Nucleic Acids Research Advance Access published online on September 18, 2009
Nucleic Acids Research, doi:10.1093/nar/gkp747
Gene Regulation, Chromatin and Epigenetics |
Primary sequence and epigenetic determinants of in vivo occupancy of genomic DNA by GATA1
1Center for Comparative Genomics and Bioinformatics, Huck Institutes of Life Sciences, 2Graduate Programs in Genetics, 3Graduate Programs in Cell and Developmental Biology, 4Department of Biochemistry and Molecular Biology, 5Graduate Programs in Bioinformatics and Genomics, The Pennsylvania State University, University Park, Pennsylvania, PA 16802, 6Department of Biology, Emory University, Atlanta, GA 30333 and 7Department of Statistics, The Pennsylvania State University, University Park, Pennsylvania, PA 16802, USA
*To whom correspondence should be addressed. Tel: +1 814 863 0113; Fax: +1 814 863 7024; Email: rch8{at}psu.edu
Received July 11, 2009. Revised August 22, 2009. Accepted August 24, 2009.
DNA sequence motifs and epigenetic modifications contribute to specific binding by a transcription factor, but the extent to which each feature determines occupancy in vivo is poorly understood. We addressed this question in erythroid cells by identifying DNA segments occupied by GATA1 and measuring the level of trimethylation of histone H3 lysine 27 (H3K27me3) and monomethylation of H3 lysine 4 (H3K4me1) along a 66 Mb region of mouse chromosome 7. While 91% of the GATA1-occupied segments contain the consensus binding-site motif WGATAR, only
0.7% of DNA segments with such a motif are occupied.
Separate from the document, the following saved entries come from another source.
(** Whatever the resolver answers over time, a client always has a server, and all its
    servers come from one resolution of the configured addresses that was accepted. *)
Lemma servers_never_empty servers lookup accepts c answers :
  NewMemcachedClient servers lookup accepts = Ok c →
  let c' := fold_left refresh answers c in
  serverList c' ≠ [] ∧ originalServers c' = originalServers c ∧
  ∃ lookup' accepts', (lookup', accepts') ∈ (lookup, accepts) :: answers ∧ accepts' (serverList c') = true ∧
    serverList c' = resolveServers (originalServers c) lookup'.
Proof.
  intros Hnew.
  assert (H0 : serverList c ≠ [] ∧ accepts (serverList c) = true ∧
    serverList c = resolveServers (originalServers c) lookup).
  { unfold NewMemcachedClient in Hnew. destruct servers as [|s servers]; [done|].
    destruct (validServers (s :: servers)) as [l|]; [|done]. cbn in Hnew.
    destruct (resolveServers l lookup) as [|a r] eqn:Er; [done|].
    destruct (accepts (a :: r)) eqn:Ea; [|done]. injection Hnew as <-. done. }
  clear Hnew. cbn zeta. destruct H0 as (Hne & Ha & Hr).
  assert (Hinv : ∀ answers done c1, originalServers c1 = originalServers c → serverList c1 ≠ [] →
    (∃ l a, (l, a) ∈ done ∧ a (serverList c1) = true ∧ serverList c1 = resolveServers (originalServers c) l) →
    let c' := fold_left refresh answers c1 in
    serverList c' ≠ [] ∧ originalServers c' = originalServers c ∧
    ∃ l a, (l, a) ∈ done ++ answers ∧ a (serverList c') = true ∧
      serverList c' = resolveServers (originalServers c) l).
  { clear. induction answers as [|[l a] answers IH]; intros done c1 Ho Hne Hex; simpl.
    { rewrite app_nil_r. auto. }
    rewrite cons_middle, app_assoc. apply IH.
    - unfold refresh. cbn. destruct (resolveServers _ l); [done|]. by destruct (a _).
    - unfold refresh. cbn. destruct (resolveServers _ l); [done|]. by destruct (a _).
    - assert (Hold : ∃ l' a', (l', a') ∈ done ++ [(l, a)] ∧ a' (serverList c1) = true ∧
        serverList c1 = resolveServers (originalServers c) l').
      { destruct Hex as (l' & a' & ? & ?). exists l', a'. set_solver. }
      unfold refresh. cbn. rewrite Ho. destruct (resolveServers (originalServers c) l) as [|x r] eqn:Er; [done|].
      destruct (a (x :: r)) eqn:Ea; [|done]. exists l, a. cbn. split; [set_solver|done]. }
  apply (Hinv answers [(lookup, accepts)]); [done|done|]. exists lookup, accepts. split; [left|done].
Qed.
Using a discriminative motif enumeration method, we identified additional motifs predictive of occupancy given the presence of WGATAR. The specific motif variant AGATAA and occurrence of multiple WGATAR motifs are both strong discriminators. Combining motifs to pair a WGATAR motif with a binding site motif for GATA1, EKLF or SP1 improves discriminative power. Epigenetic modifications are also strong determinants, with the factor-bound segments highly enriched for H3K4me1 and depleted of H3K27me3. Combining primary sequence and epigenetic determinants captures 52% of the GATA1-occupied DNA segments and substantially increases the specificity, to one out of seven segments with the required motif combination and epigenetic signals being bound.